8 апреля 1947 года обвиняемых (по два надзирателя на каждого) ввели через особую дверь в зал. Для каждого из сорока девяти было заранее определено место. Мое – в четвертом ряду с краю.
Справа вдоль зарешеченных окон, выходящих на улицу Виноградова, плечом к плечу стояли солдаты, вооруженные винтовками с примкнутыми штыками. Слева и сзади такой же плотной шеренгой выстроились офицеры различных родов войск. Может быть, для них и разыгрывали этот спектакль с заранее расписанными ролями?
Рядом с моим стулом стоял капитан в форме авиатора, ни на мгновенье, не отрывая от меня взгляда, с противоположной стороны зала так же внимательно наблюдал вооруженный солдат. Как будто я мог в любой момент выхватить из-за пазухи гранату и бросить ее туда, где на специальных местах сидели работники МГБ во главе со своим министром А.П. Бызовым.
Все в форме, при регалиях. Бызова несколько раз видел на допросах, только тогда не знал, что он является министром. Долговязый, худой, обычно приходил к следователю в штатском, молча слушал. Узнал рядом с ним сидящих офицеров, своих мучителей. По тому, как они смотрели на нас, нетрудно было догадаться, что, если здесь на суде посмею отказаться от выбитых от меня прежних показаний, я уже не выживу.
Многих из сидящих вокруг себя я знал, других видел впервые. Одних привезли в Алма-Ату из Ташкента, других – из Фрунзе и Ашхабада, третьих – из Душанбе. Как выяснилось на процессе, многих выловили в странах Восточной Европы, кого-то арестовали во время возвращения из плена.
Следствие и трибунал располагали частью архивов ТНК (Туркестанского национального комитета), захваченных в Германии после разгрома фашистов. На столе перед членами тройки лежали десятки томов с документами и протоколами допросов.

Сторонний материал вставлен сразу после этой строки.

Record World : Type := mkWorld {
  initialized : bool;
  claimed : bool;
  script : list (bool * bool)
}.

Definition start (i : Z) (c : Configuration unit) (w : World)
    : (Failure + Z) * World :=
  if bool_decide (i = 0) && negb (claimed w)
  then (inr i, mkWorld (initialized w) true (script w))
  else (inl DeviceUnavailable, w).

Definition update (d : Z) (w : World) : (Failure + bool * bool) * World :=
  match script w with
  | [] => (inl Timeout, w)
  | frame :: rest => (inr frame, mkWorld (initialized w) (claimed w) rest)
  end.

Definition image_of (ok : bool) (pixels : Z) : option Z :=
  if ok then Some pixels else None.

#[local] Instance sdk : PyKinect := {|
  W := World;
  SdkExn := Failure;
  ConfigRest := unit;
  Device := Z;
  Capture := bool * bool;
  Image := option Z;
  Num := Z;
  initialize_libraries := fun w => (inr tt, mkWorld true (claimed w) (script w));
  sdk_start_device := start;
  calibration_get_matrix := fun d camera w =>
    (inr [[600; 0; 320]; [0; 600; 240]; [0; 0; 1]], w);
  calibration_get_distortion := fun d w => (inr [1; 2; 3; 4; 5; 6; 7; 8], w);
  Device_update := update;
  get_color_image := fun c w => (inr (fst c, image_of (fst c) 255), w);
  get_transformed_depth_image := fun c w => (inr (snd c, image_of (snd c) 1000), w);
  Device_close := fun d w => (inr tt, mkWorld (initialized w) false (script w))
|}.

(** The heap of a process that has imported the packages and done nothing
    else; [frames] is what the camera is going to deliver. *)
Definition boot (frames : list (bool * bool)) : Heap :=
  mkHeap empty_object
         (Config.mk K4A_COLOR_RESOLUTION_720P K4A_DEPTH_MODE_WFOV_2X2BINNED tt)
         (mkWorld false false frames) [] [].

(** The session [KinectAzureModule()] builds on that heap, and the same
    session once [start_device] has returned. *)
Definition fresh (frames : list (bool * bool)) : Heap :=
  mkHeap (mkSelf (Some 0) (Some init_resolution_map) (Some init_depth_mode_map)
                 (Some K4A_COLOR_RESOLUTION_1080P)
                 (Some K4A_DEPTH_MODE_NFOV_2X2BINNED) None None)
         (Config.mk K4A_COLOR_RESOLUTION_720P K4A_DEPTH_MODE_WFOV_2X2BINNED tt)
         (mkWorld true false frames) [] [CallInitializeLibraries].

Definition started (frames : list (bool * bool)) : Heap :=
  let config :=
    Config.mk K4A_COLOR_RESOLUTION_1080P K4A_DEPTH_MODE_NFOV_2X2BINNED tt in
  mkHeap (mkSelf (Some 0) (Some init_resolution_map) (Some init_depth_mode_map)
                 (Some K4A_COLOR_RESOLUTION_1080P)
                 (Some K4A_DEPTH_MODE_NFOV_2X2BINNED)
                 (Some default_configuration_ref) (Some 0))
         config (mkWorld true true frames) []
         [CallInitializeLibraries; CallStartDevice 0 config].

End Mock.

(** ** Clients of a session *)

Section Clients.
Context {K : PyKinect}.

(** The enum a label resolves to through the tables of [__init__]. *)
Definition resolve_resolution (label : string) : k4a_color_resolution_t :=
  default K4A_COLOR_RESOLUTION_1080P (init_resolution_map !! label).
Definition resolve_depth_mode (label : string) : k4a_depth_mode_t :=
  default K4A_DEPTH_MODE_NFOV_2X2BINNED (init_depth_mode_map !! label).

(** The label of the last call to each setter in a sequence, if any. *)
Fixpoint last_resolution (l : list Selection) : option string :=
  match l with
  | [] => None
  | s :: rest =>
      match last_resolution rest with
      | Some label => Some label
      | None => match s with SetResolution label => Some label | _ => None end
      end
  end.

Fixpoint last_depth_mode (l : list Selection) : option string :=
  match l with
  | [] => None
  | s :: rest =>
      match last_depth_mode rest with
      | Some label => Some label
      | None => match s with SetDepthMode label => Some label | _ => None end
      end
  end.

(** The warning lines a sequence of setter calls prints. *)
Definition warning (s : Selection) : list string :=
  match s with
  | SetResolution label =>
      if contains init_resolution_map label then []
      else ["Invalid resolution. Defaulting to 1080P."]
  | SetDepthMode label =>
      if contains init_depth_mode_map label then []
      else ["Invalid depth mode. Defaulting to NFOV_2X2BINNED."]
  end.

Definition warnings (l : list Selection) : list string := flat_map warning l.

(** Any method call a client can make on a session.  A client may catch what
    a call raises and go on, so a sequence of calls is run for the heap each
    one leaves. *)
Inductive Op : Set :=
  | OpSetResolution (label : string)
  | OpSetDepthMode (label : string)
  | OpStartDevice
  | OpParam
  | OpCaptureLoop
  | OpCloseDevice.

Definition run_op (o : Op) (h : Heap) : Heap :=
  match o with
  | OpSetResolution label => after (set_resolution label) h
  | OpSetDepthMode label => after (set_depth_mode label) h
  | OpStartDevice => after start_device h
  | OpParam => after param h
  | OpCaptureLoop => after capture_loop h
  | OpCloseDevice => after close_device h
  end.

Definition run_ops (l : list Op) (h : Heap) : Heap :=
  fold_left (fun h o => run_op o h) l h.

(** What construction establishes about a session built with index [i]. *)
Definition configured (i : Z) (h : Heap) : Prop :=
  device_index (self h) = Some i /\
  resolution_map (self h) = Some init_resolution_map /\
  depth_mode_map (self h) = Some init_depth_mode_map /\
  (exists key v, init_resolution_map !! key = Some v /\
                 resolution (self h) = Some v) /\
  (exists key v, init_depth_mode_map !! key = Some v /\
                 depth_mode (self h) = Some v).

(** A session whose [device] attribute is set got it from a start at index
    [i], which also set [device_config]. *)
Definition started_by (i : Z) (h : Heap) : Prop :=
  forall d, device (self h) = Some d ->
    device_config (self h) = Some default_configuration_ref /\
    exists cfg, CallStartDevice i cfg ∈ calls h.

(** The SDK calls each device method may issue. *)
Definition is_calibration_call (c : Call) : bool :=
  match c with CallGetMatrix _ _ | CallGetDistortion _ => true | _ => false end.
Definition is_capture_call (c : Call) : bool :=
  match c with
  | CallUpdate _ | CallGetColorImage _ | CallGetTransformedDepthImage _ => true
  | _ => false
  end.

Первыми перед трибуналом предстали члены Туркестанского национального комитета. Не помню всех фамилий, но среди них были Н. Сеитов, К. Тныбеков, Х. Абдуллин, А. Колдыбаев и другие. Вели они себя по-разному. Некоторые отказывались отвечать на вопросы, а Н. Сеитов, бывший до войны каким-то казахстанским министром, кажется, легкой промышленности, на фронте комиссаром дивизии, а в Берлине членом ТНК, на суде, даже не отходя от своего места, сказал Хасбулатову:
– Не желаю с вами разговаривать! – сел, отвернувшись».
ПОНЯТЬ И ПРОСТИТЬ
18 апреля 1947 года Военным трибуналом Туркестанского военного округа в закрытом заседании, без сторон обвинения и защиты, Нуркан Сеитов был приговорен к высшей мере уголовного наказания, который был заменен отбытием наказания сроком 25 лет в лагерях. Умер в лагере Хабаровского края.
В середине 50-х годов после смерти Сталина была амнистия, и дела многих бывших военнопленных пересматривались. Попав под амнистию, многие из них домой вернулись. Амнистия совсем не означала, что люди были реабилитированы. Их просто выпустили из лагерей.
С желанием узнать хоть что-то о дальнейшей судьбе комиссара Сеитова, я обратилась в информационный центр Министерства внутренних дел РФ по Магаданской области. Почему именно туда? Будучи в Центральном архиве в Алматы, разговорилась как-то с Марзией Ганиевной (зам. директора ЦГА РК), она разыскивала своего репрессированного деда, отца матери, и подсказала, куда можно и нужно обратиться.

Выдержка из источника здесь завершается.